Planview, a leading provider of connected work management solutions, embarked on an ambitious plan in 2023 to revolutionize how 3 million global users interact with their project management applications. To realize this vision, Planview developed an AI assistant called Planview Copilot, using a multi-agent system powered by Amazon Bedrock.

Technical Overview

Planview used key AWS services to build its multi-agent architecture. The central Copilot service, powered by Amazon Elastic Kubernetes Service (Amazon EKS), is responsible for coordinating activities among the various services. Its responsibilities include managing user session chat history using Amazon Relational Database Service (Amazon RDS), coordinating traffic between the router, application agents, and responder, and handling logging, monitoring, and collecting user-submitted feedback.

Router and Responder Sample Prompts

The router and responder components work together to process user queries and generate appropriate responses. The following prompts provide illustrative router and responder prompt templates. Additional prompt engineering would be required to improve reliability for a production implementation.

Model Evaluation and Selection

Evaluating and monitoring generative AI model performance is crucial in any AI system. Planview’s multi-agent architecture enables assessment at various component levels, providing comprehensive quality control despite the system’s complexity. Planview evaluates components at three levels: prompts, AI agents, and AI system.

Results and Impact

Over the past year, Planview Copilot’s performance has significantly improved through the implementation of a multi-agent architecture, development of a robust evaluation framework, and adoption of the latest FMs available through Amazon Bedrock. Planview saw the following results between the first generation of Planview Copilot developed mid-2023 and the latest version:

* Accuracy: Human-evaluated accuracy has improved from 50% answer acceptance to now exceeding 95%
* Response time: Average response times have been reduced from over 1 minute to 20 seconds
* Load testing: The AI assistant has successfully passed load tests, where 1,000 questions were submitted simultaneous with no noticeable impact on response time or quality
* Cost-efficiency: The cost per customer interaction has been slashed to one tenth of the initial expense
* Time-to-market: New agent development and deployment time has been reduced from months to weeks

Conclusion

In this post, we explored how Planview was able to develop a generative AI assistant to address complex work management process by adopting the following strategies:

* Modular development: Planview built a multi-agent architecture with a centralized orchestrator. The solution enables efficient task handling and system scalability, while allowing different product teams to rapidly develop and deploy new AI skills through specialized agents.
* Evaluation framework: Planview implemented a robust evaluation process at multiple levels, which was crucial for maintaining and improving performance.
* Amazon Bedrock integration: Planview used Amazon Bedrock to innovate faster with broad model choice and access to various FMs, allowing for flexible model selection based on specific task requirements.

About Authors

Sunil Ramachandra is a Senior Solutions Architect enabling hyper-growth Independent Software Vendors (ISVs) to innovate and accelerate on AWS. He partners with customers to build highly scalable and resilient cloud architectures. When not collaborating with customers, Sunil enjoys spending time with family, running, meditating, and watching movies on Prime Video.
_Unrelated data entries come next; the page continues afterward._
(* ===== verification/Metrics.v ===== *)
(** Runtime telemetry (crates/api/metrics.rs): bandwidth counters with bounded
    per-peer and per-topic tables. *)

From S2P Require Import Prelude Bytes Common.

#[local] Open Scope Z_scope.

Definition TRANSPORT_ACCOUNTING_OVERHEAD_BYTES : Z := 64.
Definition CONNECTION_HANDSHAKE_ESTIMATE_BYTES : Z := 1536.
Definition MAX_TRACKED_PEER_BANDWIDTH : Z := 512.
Definition MAX_TRACKED_TOPIC_BANDWIDTH : Z := 256.

Record PeerBandwidth := { peer_bytes_sent : Z; peer_bytes_recv : Z }.
Record TopicBandwidth := { topic_bytes_sent : Z; topic_bytes_recv : Z }.
Record StorageMetrics := { total_chunks_stored : Z; total_bytes_stored : Z }.
Record ComputeMetrics := {
  execution_cycles_estimated : Z;
  active_request_count : Z;
  choked_peers_count : Z;
}.

Definition PeerBandwidth_default : PeerBandwidth := {| peer_bytes_sent := 0; peer_bytes_recv := 0 |}.
Definition TopicBandwidth_default : TopicBandwidth := {| topic_bytes_sent := 0; topic_bytes_recv := 0 |}.

(** [if map.contains_key(&k) || map.len() < limit { f(map.entry(k).or_default()) }],
    when there is a key. *)
Definition track {K V} `{Countable K} (limit : Z) (dflt : V) (k : option K) (f : V -> V)
    (m : gmap K V) : gmap K V :=
  match k with
  | None => m
  | Some k =>
      if decide (is_Some (m !! k) \/ Z.of_nat (size m) < limit)
      then <[k := f (default dflt (m !! k))]> m
      else m
  end.

Definition peer_add_sent (bytes : Z) (b : PeerBandwidth) : PeerBandwidth :=
  {| peer_bytes_sent := sat_add u64_max (peer_bytes_sent b) bytes; peer_bytes_recv := peer_bytes_recv b |}.
Definition peer_add_recv (bytes : Z) (b : PeerBandwidth) : PeerBandwidth :=
  {| peer_bytes_sent := peer_bytes_sent b; peer_bytes_recv := sat_add u64_max (peer_bytes_recv b) bytes |}.
Definition topic_add_sent (bytes : Z) (b : TopicBandwidth) : TopicBandwidth :=
  {| topic_bytes_sent := sat_add u64_max (topic_bytes_sent b) bytes; topic_bytes_recv := topic_bytes_recv b |}.
Definition topic_add_recv (bytes : Z) (b : TopicBandwidth) : TopicBandwidth :=
  {| topic_bytes_sent := topic_bytes_sent b; topic_bytes_recv := sat_add u64_max (topic_bytes_recv b) bytes |}.

Definition accounted_transport_bytes (serialized_len : Z) : Z :=
  sat_add u64_max serialized_len TRANSPORT_ACCOUNTING_OVERHEAD_BYTES.

Section metrics.
Context `{PL : PeerIdLib}.

Record BandwidthMetrics := {
  total_bytes_sent : Z;
  total_bytes_received : Z;
  peer_stats : gmap PeerId PeerBandwidth;
  topic_stats : gmap string TopicBandwidth;
}.

Record NodeMetrics := {
  uptime_seconds : Z;
  bandwidth : BandwidthMetrics;
  storage : StorageMetrics;
  compute : ComputeMetrics;
}.

Definition BandwidthMetrics_default : BandwidthMetrics :=
  {| total_bytes_sent := 0; total_bytes_received := 0; peer_stats := ∅; topic_stats := ∅ |}.

Definition NodeMetrics_default : NodeMetrics := {|
  uptime_seconds := 0;
  bandwidth := BandwidthMetrics_default;
  storage := {| total_chunks_stored := 0; total_bytes_stored := 0 |};
  compute := {| execution_cycles_estimated := 0; active_request_count := 0; choked_peers_count := 0 |};
|}.

Definition set_bandwidth (m : NodeMetrics) (b : BandwidthMetrics) : NodeMetrics :=
  {| uptime_seconds := uptime_seconds m; bandwidth := b; storage := storage m; compute := compute m |}.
Benedict Augustine is a thought leader in Generative AI and Machine Learning, serving as a Senior Specialist at AWS. He advises customer CxOs on AI strategy, to build long-term visions while delivering immediate ROI. As VP of Machine Learning, Benedict spent the last decade building seven AI-first SaaS products, now used by Fortune 100 companies, driving significant business impact. His work has earned him 5 patents.

Lee Rehwinkel is a Principal Data Scientist at Planview with 20 years of experience in incorporating AI & ML into Enterprise software. He holds advanced degrees from both Carnegie Mellon University and Columbia University. Lee spearheads Planview’s R&D efforts on AI capabilities within Planview Copilot. Outside of work, he enjoys rowing on Austin’s Lady Bird Lake.

FAQs

Q: What is Planview Copilot?
A: Planview Copilot is an AI assistant developed by Planview using a multi-agent system powered by Amazon Bedrock.

Q: What are the key components of Planview Copilot?
A: The key components of Planview Copilot include the router, responder, and application agents.

Q: How does Planview evaluate the performance of its AI models?
A: Planview evaluates its AI models at three levels: prompts, AI agents, and AI system.

Q: What are the benefits of using Amazon Bedrock for Planview Copilot?
A: Amazon Bedrock provides Planview with broad model choice and access to various FMs, allowing for flexible model selection based on specific task requirements.

Q: What are the results of Planview Copilot’s performance improvement?
A: Planview saw significant improvements in accuracy, response time, load testing, cost-efficiency, and time-to-market.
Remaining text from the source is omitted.